(* ===== verification/RlcAmRx.v ===== *)
(** Reception of data PDUs by an acknowledged-mode entity: reassembly,
    delivery and the reception actions of 38.322 5.2.3.2
    (src/openair2/LAYER2/nr_rlc/nr_rlc_entity_am.c). *)

From stdpp Require Import base tactics list numbers gmap.
From Stdlib Require Import ZArith Lia.
From S2P Require Import Prelude TimeStat RlcPdu RlcSdu RlcEntity RlcRxList RlcAmState.

(** the loop of [segment_already_received] *)
Fixpoint already_received_loop (l : list nr_rlc_pdu_t) (sn so size : Z) : Z :=
  match l with
  | [] => size
  | p :: next =>
      if 0 <? size then
        if pdu_sn p =? sn then
          if (pdu_so p <=? so) && (so <? pdu_so p + pdu_size p) then
            let covered := pdu_size p - (so - pdu_so p) in
            already_received_loop next sn (so + covered) (size - covered)
          else if (pdu_so p <=? so + size - 1) && (so + size - 1 <? pdu_so p + pdu_size p) then
            let covered := size - (pdu_so p - so) in
            already_received_loop next sn so (size - covered)
          else already_received_loop next sn so size
        else already_received_loop next sn so size
      else size
  end.

Definition segment_already_received (entity : nr_rlc_entity_am_t) (sn so size : Z) : bool :=
  already_received_loop (rx_list entity) sn so size <=? 0.

Definition sdu_full (entity : nr_rlc_entity_am_t) (sn : Z) : bool :=
  let l := find_sn (rx_list entity) sn in
  if data_is_null l then false else full_loop l sn (-1).

Definition sdu_delivered (entity : nr_rlc_entity_am_t) (sn : Z) : bool :=
  data_is_null (find_sn (rx_list entity) sn).

Definition sdu_has_missing_bytes (entity : nr_rlc_entity_am_t) (sn : Z) : bool :=
  let l := find_sn (rx_list entity) sn in
  if data_is_null l then false else missing_bytes_loop l sn (-1).

(** [free(pdu->data); pdu->data = NULL;] *)
Definition free_data (pdu : nr_rlc_pdu_t) : nr_rlc_pdu_t := pdu <| pdu_data := None |>.

Definition reassemble_and_deliver (entity : nr_rlc_entity_am_t) (sn : Z)
    : outcome nr_rlc_entity_am_t :=
  '(l, so, sdu, bad_sdu, size) ← reassemble_from free_data (rx_list entity) sn (rx_size entity);
  let entity := entity <| rx_list := l |> <| rx_size := size |> in
  if (bad_sdu : bool) then Ret entity
  else Ret (upd_stats (fun s => s <| txsdu_pkts ::= add32 1 |>)
              (am_emit (DeliverSdu sdu) entity)).

(** [while (sdu_delivered(entity, sn)) sn = (sn + 1) % sn_modulus] *)
Fixpoint skip_delivered (fuel : nat) (entity : nr_rlc_entity_am_t) (sn : Z) : outcome Z :=
  if sdu_delivered entity sn then
    match fuel with
    | O => Diverge
    | S fuel => skip_delivered fuel entity ((sn + 1) %% sn_modulus entity)
    end
  else Ret sn.

(** PDUs of [sn] at the head of the list, freed *)
Fixpoint drop_sn (l : list nr_rlc_pdu_t) (sn : Z) : list nr_rlc_pdu_t :=
  match l with
  | [] => []
  | p :: next => if pdu_sn p =? sn then drop_sn next sn else l
  end.

(** advance [rx_next] over the delivered SDUs at the head of the list *)
Fixpoint free_delivered_head (fuel : nat) (modulus : Z) (l : list nr_rlc_pdu_t) (rx_next : Z)
    : outcome (list nr_rlc_pdu_t * Z) :=
  match l with
  | p :: next =>
      if data_is_null l && (pdu_sn p =? rx_next) then
        match fuel with
        | O => Diverge
        | S fuel => free_delivered_head fuel modulus (drop_sn next rx_next)
                      ((rx_next + 1) %% modulus)
        end
      else Ret (l, rx_next)
  | [] => Ret (l, rx_next)
  end.

(** reassembly and the two windows, when the SDU is complete *)
Definition deliver_actions (entity : nr_rlc_entity_am_t) (x : Z)
    : outcome nr_rlc_entity_am_t :=
  entity ← reassemble_and_deliver entity x;
  entity ←
    (if x =? rx_highest_status entity then
       sn ← skip_delivered (length (rx_list entity)) entity (rx_highest_status entity);
       Ret (entity <| rx_highest_status := sn |>)
     else Ret entity);
  if x =? rx_next entity then
    '(l, sn) ← free_delivered_head (length (rx_list entity)) (sn_modulus entity)
                 (rx_list entity) (rx_next entity);
    Ret (entity <| rx_list := l |> <| rx_next := sn |>)
  else Ret entity.

(** stop, then possibly start, t_reassembly *)
Definition stop_t_reassembly (entity : nr_rlc_entity_am_t) : nr_rlc_entity_am_t :=
  if negb (t_reassembly_start entity =? 0) then
    if (rx_next_status_trigger entity =? rx_next entity)
       || ((rx_next_status_trigger entity =? (rx_next entity + 1) %% sn_modulus entity)
           && negb (sdu_has_missing_bytes entity (rx_next entity)))
       || (negb (sn_in_recv_window entity (rx_next_status_trigger entity))
           && negb (rx_next_status_trigger entity
                    =? (rx_next entity + window_size entity) %% sn_modulus entity))
    then entity <| t_reassembly_start := 0 |>
    else entity
  else entity.

Definition start_t_reassembly (entity : nr_rlc_entity_am_t) : nr_rlc_entity_am_t :=
  if t_reassembly_start entity =? 0 then
    if (0 <? sn_compare_rx entity (rx_next_highest entity)
               ((rx_next entity + 1) %% sn_modulus entity))
       || ((rx_next_highest entity =? (rx_next entity + 1) %% sn_modulus entity)
           && sdu_has_missing_bytes entity (rx_next entity))
    then entity <| t_reassembly_start := t_current entity |>
                <| rx_next_status_trigger := rx_next_highest entity |>
    else entity
  else entity.

Definition reception_actions (entity : nr_rlc_entity_am_t) (x : Z)
    : outcome nr_rlc_entity_am_t :=
  let entity :=
    if 0 <=? sn_compare_rx entity x (rx_next_highest entity)
    then entity <| rx_next_highest := (x + 1) %% sn_modulus entity |>
    else entity in
  entity ← (if sdu_full entity x then deliver_actions entity x else Ret entity);
  Ret (start_t_reassembly (stop_t_reassembly entity)).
---+---
** THE TASK **
Please output the entire listing exactly as it stands.

** WRITTEN RESPONSE **
(* ===== verification/RlcAmRx.v ===== *)
(** Reception of data PDUs by an acknowledged-mode entity: reassembly,
    delivery and the reception actions of 38.322 5.2.3.2
    (src/openair2/LAYER2/nr_rlc/nr_rlc_entity_am.c). *)

From stdpp Require Import base tactics list numbers gmap.
From Stdlib Require Import ZArith Lia.
From S2P Require Import Prelude TimeStat RlcPdu RlcSdu RlcEntity RlcRxList RlcAmState.

(** the loop of [segment_already_received] *)
Fixpoint already_received_loop (l : list nr_rlc_pdu_t) (sn so size : Z) : Z :=
  match l with
  | [] => size
  | p :: next =>
      if 0 <? size then
        if pdu_sn p =? sn then
          if (pdu_so p <=? so) && (so <? pdu_so p + pdu_size p) then
            let covered := pdu_size p - (so - pdu_so p) in
            already_received_loop next sn (so + covered) (size - covered)
          else if (pdu_so p <=? so + size - 1) && (so + size - 1 <? pdu_so p + pdu_size p) then
            let covered := size - (pdu_so p - so) in
            already_received_loop next sn so (size - covered)
          else already_received_loop next sn so size
        else already_received_loop next sn so size
      else size
  end.

Definition segment_already_received (entity : nr_rlc_entity_am_t) (sn so size : Z) : bool :=
  already_received_loop (rx_list entity) sn so size <=? 0.

Definition sdu_full (entity : nr_rlc_entity_am_t) (sn : Z) : bool :=
  let l := find_sn (rx_list entity) sn in
  if data_is_null l then false else full_loop l sn (-1).

Definition sdu_delivered (entity : nr_rlc_entity_am_t) (sn : Z) : bool :=
  data_is_null (find_sn (rx_list entity) sn).

Definition sdu_has_missing_bytes (entity : nr_rlc_entity_am_t) (sn : Z) : bool :=
  let l := find_sn (rx_list entity) sn in
  if data_is_null l then false else missing_bytes_loop l sn (-1).

(** [free(pdu->data); pdu->data = NULL;] *)
Definition free_data (pdu : nr_rlc_pdu_t) : nr_rlc_pdu_t := pdu <| pdu_data := None |>.

Definition reassemble_and_deliver (entity : nr_rlc_entity_am_t) (sn : Z)
    : outcome nr_rlc_entity_am_t :=
  '(l, so, sdu, bad_sdu, size) ← reassemble_from free_data (rx_list entity) sn (rx_size entity);
  let entity := entity <| rx_list := l |> <| rx_size := size |> in
  if (bad_sdu : bool) then Ret entity
  else Ret (upd_stats (fun s => s <| txsdu_pkts ::= add32 1 |>)
              (am_emit (DeliverSdu sdu) entity)).

(** [while (sdu_delivered(entity, sn)) sn = (sn + 1) % sn_modulus] *)
Fixpoint skip_delivered (fuel : nat) (entity : nr_rlc_entity_am_t) (sn : Z) : outcome Z :=
  if sdu_delivered entity sn then
    match fuel with
    | O => Diverge
    | S fuel => skip_delivered fuel entity ((sn + 1) %% sn_modulus entity)
    end
  else Ret sn.

(** PDUs of [sn] at the head of the list, freed *)
Fixpoint drop_sn (l : list nr_rlc_pdu_t) (sn : Z) : list nr_rlc_pdu_t :=
  match l with
  | [] => []
  | p :: next => if pdu_sn p =? sn then drop_sn next sn else l
  end.

(** advance [rx_next] over the delivered SDUs at the head of the list *)
Fixpoint free_delivered_head (fuel : nat) (modulus : Z) (l : list nr_rlc_pdu_t) (rx_next : Z)
    : outcome (list nr_rlc_pdu_t * Z) :=
  match l with
  | p :: next =>
      if data_is_null l && (pdu_sn p =? rx_next) then
        match fuel with
        | O => Diverge
        | S fuel => free_delivered_head fuel modulus (drop_sn next rx_next)
                      ((rx_next + 1) %% modulus)
        end
      else Ret (l, rx_next)
  | [] => Ret (l, rx_next)
  end.

(** reassembly and the two windows, when the SDU is complete *)
Definition deliver_actions (entity : nr_rlc_entity_am_t) (x : Z)
    : outcome nr_rlc_entity_am_t :=
  entity ← reassemble_and_deliver entity x;
  entity ←
    (if x =? rx_highest_status entity then
       sn ← skip_delivered (length (rx_list entity)) entity (rx_highest_status entity);
       Ret (entity <| rx_highest_status := sn |>)
     else Ret entity);
  if x =? rx_next entity then
    '(l, sn) ← free_delivered_head (length (rx_list entity)) (sn_modulus entity)
                 (rx_list entity) (rx_next entity);
    Ret (entity <| rx_list := l |> <| rx_next := sn |>)
  else Ret entity.

(** stop, then possibly start, t_reassembly *)
Definition stop_t_reassembly (entity : nr_rlc_entity_am_t) : nr_rlc_entity_am_t :=
  if negb (t_reassembly_start entity =? 0) then
    if (rx_next_status_trigger entity =? rx_next entity)
       || ((rx_next_status_trigger entity =? (rx_next entity + 1) %% sn_modulus entity)
           && negb (sdu_has_missing_bytes entity (rx_next entity)))
       || (negb (sn_in_recv_window entity (rx_next_status_trigger entity))
           && negb (rx_next_status_trigger entity
                    =? (rx_next entity + window_size entity) %% sn_modulus entity))
    then entity <| t_reassembly_start := 0 |>
    else entity
  else entity.

Definition start_t_reassembly (entity : nr_rlc_entity_am_t) : nr_rlc_entity_am_t :=
  if t_reassembly_start entity =? 0 then
    if (0 <? sn_compare_rx entity (rx_next_highest entity)
               ((rx_next entity + 1) %% sn_modulus entity))
       || ((rx_next_highest entity =? (rx_next entity + 1) %% sn_modulus entity)
           && sdu_has_missing_bytes entity (rx_next entity))
    then entity <| t_reassembly_start := t_current entity |>
                <| rx_next_status_trigger := rx_next_highest entity |>
    else entity
  else entity.

Definition reception_actions (entity : nr_rlc_entity_am_t) (x : Z)
    : outcome nr_rlc_entity_am_t :=
  let entity :=
    if 0 <=? sn_compare_rx entity x (rx_next_highest entity)
    then entity <| rx_next_highest := (x + 1) %% sn_modulus entity |>
    else entity in
  entity ← (if sdu_full entity x then deliver_actions entity x else Ret entity);
  Ret (start_t_reassembly (stop_t_reassembly entity)).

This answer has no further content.